Kutcher Sticks With That '70s Show
It's nice to see that all that fame hasn't gone to Ashton Kutcher's head. According to The Hollywood Reporter, the actor has struck a new deal with That '70s Show production company Carsey-Werner-Mandabach that will keep him on the Fox sitcom through the 2004-05 season. The '04-'05 pact will reportedly bump Kutcher's per-episode salary to the low six-figure range, which means he will make somewhere between $5 million-$7 million for each 25-episode season. Kutcher, who is already under contract for the upcoming 2003-04 '70s Show season, is also creator/executive producer/star of MTV's hidden-camera prankster series Punk'd.
NBC Leads Key Demo, CBS Nabs Total Viewers
NBC leads the pack in the adults 18-49 demographic five weeks into the summer ratings period but CBS is the most-watched network in total viewers, according to The Hollywood Reporter. Fox, meanwhile, is running second to NBC in adults 18-49, and ABC is fighting to stay tied with CBS for third place in the key demo. The Big Four networks are taking significantly different approaches with their summer scheduling strategies, with NBC running a steady stream of reality shows, while CBS has so far relied on reruns of its regular schedule. ABC has run its crop of new sitcoms while Fox is sticking to a new slate that includes American Idol Jr., American Juniors.
Lollapalooza Opens Saturday
Lollapalooza, the concert that toured summer stages from 1991 to 1997, opens Saturday in Indianapolis after a six-year hiatus. Audioslave, Incubus and Jurassic 5 are set to headline along with Jane's Addiction, who are promoting their first new album since 1990's Ritual De Lo Habitual. In addition to enjoying the music, concertgoers will be able to use cell phones to interact with giant plasma screens set up on the grounds, and visit the X-Box tent to play any of 140 X-Box video game consoles, the AP reports.
SoundScan Compiles Sales of Music Download
Nielsen SoundScan has begun compiling sales of permanent music downloads, which will be included in Billboard's new download tracks chart. Sales data will initially come from the digital-music services run by Apple Computer, Liquid Audio, MusicNet, RealNetworks and Roxio, but streams and other non-permanent digital-music sales will not be included. This week's top three digital track sales are "Crazy in Love" by Beyonce featuring Jay-Z, followed by Kelly Clarkson's "Miss Independent" and Coldplay's "Clocks."

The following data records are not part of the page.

(** * xpb-behaviour: the navigation controller of [navigate.py]

    A shallow embedding of [mirror_angle] and of the [Navigator] class
    ([set_target], [update], [update_sail], [run]) together with the
    properties its specification states about them.

    Numbers.  The program computes with Python floats.  They are embedded
    as exact rationals ([Q]): every comparison, sum and product below is the
    one the source writes, evaluated without rounding, and without the
    special values (nan, inf) of the float format.

    The boat.  [boatdclient] (the [Boat], [Bearing] and [Point] classes) is a
    separate library.  Its part is kept to what [navigate.py] calls, in
    [Module Boatd] below. *)

From Stdlib Require Import QArith Qabs Qround Qminmax Lqa ZArith Bool List Lia.
Import ListNotations.
Local Open Scope Q_scope.

(** ** Comparisons of numbers as the program's tests *)

Definition Qltb (x y : Q) : bool := negb (Qle_bool y x).
Definition Qleb (x y : Q) : bool := Qle_bool x y.

(** Python's [x % m] on floats, for a positive [m]: the remainder has the
    sign of the divisor. *)
Definition fmod (x m : Q) : Q := x - m * inject_Z (Qfloor (x / m)).

(** ** The boat interface *)

Module Boatd.

(** Modelled from the spec: [boatdclient.Bearing].  The class is not part
    of this repository; the specification's data model gives it as a value
    on a circle of 360 units whose angle-producing operations normalize,
    with a [delta] that is the signed shortest rotation.  A bearing is
    embedded as the number [float(b)], which the constructor brings into
    [0, 360). *)
Definition Bearing (degrees : Q) : Q := fmod degrees 360.

(** [a + b] and [a - b] on bearings build a new [Bearing]. *)
Definition add (a b : Q) : Q := Bearing (a + b).
Definition sub (a b : Q) : Q := Bearing (a - b).

(** Modelled from the spec: [a.delta(b)], the signed shortest rotation
    from [a] to [b]. *)
Definition delta (self other : Q) : Q :=
  let difference := other - self in
  if Qltb 180 difference then difference - 360
  else if Qltb difference (-180) then difference + 360
  else difference.

(** [boatdclient.Point]: a latitude and a longitude. *)
Record Point : Type := mkPoint { lat : Q; long : Q }.

(** What one tick reads from [boatdclient.Boat].  [bearing_to] and
    [cross_track_distance] stand for [boat.position.bearing_to] and
    [boat.position.cross_track_distance]: the position is read inside
    them.  [now] is the value of [time.time()]. *)
Record Boat : Type := mkBoat {
  heading : Q;
  bearing_to : Point -> Q;
  cross_track_distance : Point -> Point -> Q;
  wind_direction : Q;
  wind_relative_direction : Q;
  now : Q
}.

End Boatd.
Import Boatd.

(** ** [mirror_angle] *)

Definition mirror_angle (angle : Q) : Q :=
  if Qltb 180 angle then 180 - fmod angle 180 else angle.

(** ** The controller's state *)

(** A target is a [boatdclient.Point] or a [Bearing] (its float value). *)
Inductive Target : Type :=
| TPoint (p : Point)
| TBearing (b : Q).

(** The attributes [Navigator.__init__] creates, apart from [boat]. *)
Record Navigator : Type := mkNavigator {
  enable_tacking : bool;
  enable_cross_track_minimization : bool;
  enable_emergency_maneuver : bool;
  target : option Target;
  prev_target : option Target;
  hardover_rudder_timeout : Q;
  hardover_rudder_threshold : Q;
  k_p : Q;
  k_i : Q;
  integrator : Q;
  integrator_max : Q;
  last_time_rudder_not_maxed : Q;
  tacking_left : option bool;
  tacking_right : option bool;
  cone_angle : Q;
  tacking_angle : Q;
  cross_track_error : Q
}.

(** [Navigator.__init__]. *)
Definition Navigator_init (tacking cross_track emergency : bool) : Navigator :=
  {| enable_tacking := tacking;
     enable_cross_track_minimization := cross_track;
     enable_emergency_maneuver := emergency;
     target := None;
     prev_target := None;
     hardover_rudder_timeout := 20;
     hardover_rudder_threshold := 40;
     k_p := 6 # 10;
     k_i := 0;
     integrator := 0;
     integrator_max := 200;
     last_time_rudder_not_maxed := 0;
     tacking_left := None;
     tacking_right := None;
     cone_angle := Bearing 15;
     tacking_angle := Bearing 45;
     cross_track_error := 0 |}.

(** Attribute assignments. *)
Definition with_target (v : option Target) (s : Navigator) : Navigator :=
  mkNavigator (enable_tacking s) (enable_cross_track_minimization s)
    (enable_emergency_maneuver s) v (prev_target s)
    (hardover_rudder_timeout s) (hardover_rudder_threshold s) (k_p s) (k_i s)
    (integrator s) (integrator_max s) (last_time_rudder_not_maxed s)
    (tacking_left s) (tacking_right s) (cone_angle s) (tacking_angle s)
    (cross_track_error s).

Definition with_prev_target (v : option Target) (s : Navigator) : Navigator :=
  mkNavigator (enable_tacking s) (enable_cross_track_minimization s)
    (enable_emergency_maneuver s) (target s) v
    (hardover_rudder_timeout s) (hardover_rudder_threshold s) (k_p s) (k_i s)
    (integrator s) (integrator_max s) (last_time_rudder_not_maxed s)
    (tacking_left s) (tacking_right s) (cone_angle s) (tacking_angle s)
    (cross_track_error s).

Definition with_integrator (v : Q) (s : Navigator) : Navigator :=
  mkNavigator (enable_tacking s) (enable_cross_track_minimization s)
    (enable_emergency_maneuver s) (target s) (prev_target s)
    (hardover_rudder_timeout s) (hardover_rudder_threshold s) (k_p s) (k_i s)
    v (integrator_max s) (last_time_rudder_not_maxed s)
    (tacking_left s) (tacking_right s) (cone_angle s) (tacking_angle s)
    (cross_track_error s).

Definition with_last_time (v : Q) (s : Navigator) : Navigator :=
  mkNavigator (enable_tacking s) (enable_cross_track_minimization s)
    (enable_emergency_maneuver s) (target s) (prev_target s)
    (hardover_rudder_timeout s) (hardover_rudder_threshold s) (k_p s) (k_i s)
    (integrator s) (integrator_max s) v
    (tacking_left s) (tacking_right s) (cone_angle s) (tacking_angle s)
    (cross_track_error s).

(** [tacking_left] and [tacking_right] are always assigned together. *)
Definition with_tacking (left right : option bool) (s : Navigator) : Navigator :=
  mkNavigator (enable_tacking s) (enable_cross_track_minimization s)
    (enable_emergency_maneuver s) (target s) (prev_target s)
    (hardover_rudder_timeout s) (hardover_rudder_threshold s) (k_p s) (k_i s)
    (integrator s) (integrator_max s) (last_time_rudder_not_maxed s)
    left right (cone_angle s) (tacking_angle s)
    (cross_track_error s).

Role Call: McConaughey To Star in Don Cheadle's Directorial Debut
Matthew McConaughey is in negotiations to star in Tishomingo Blues, which will mark the feature directorial debut of actor Don Cheadle. The pic, an adaptation of the Elmore Leonard bestseller, is set in Mississippi and centers on a circus high diver staying at the Tishomingo Lodge & Casino who witnesses a murder by local members of the Dixie Mafia. The project is expected to begin production Sept. 2.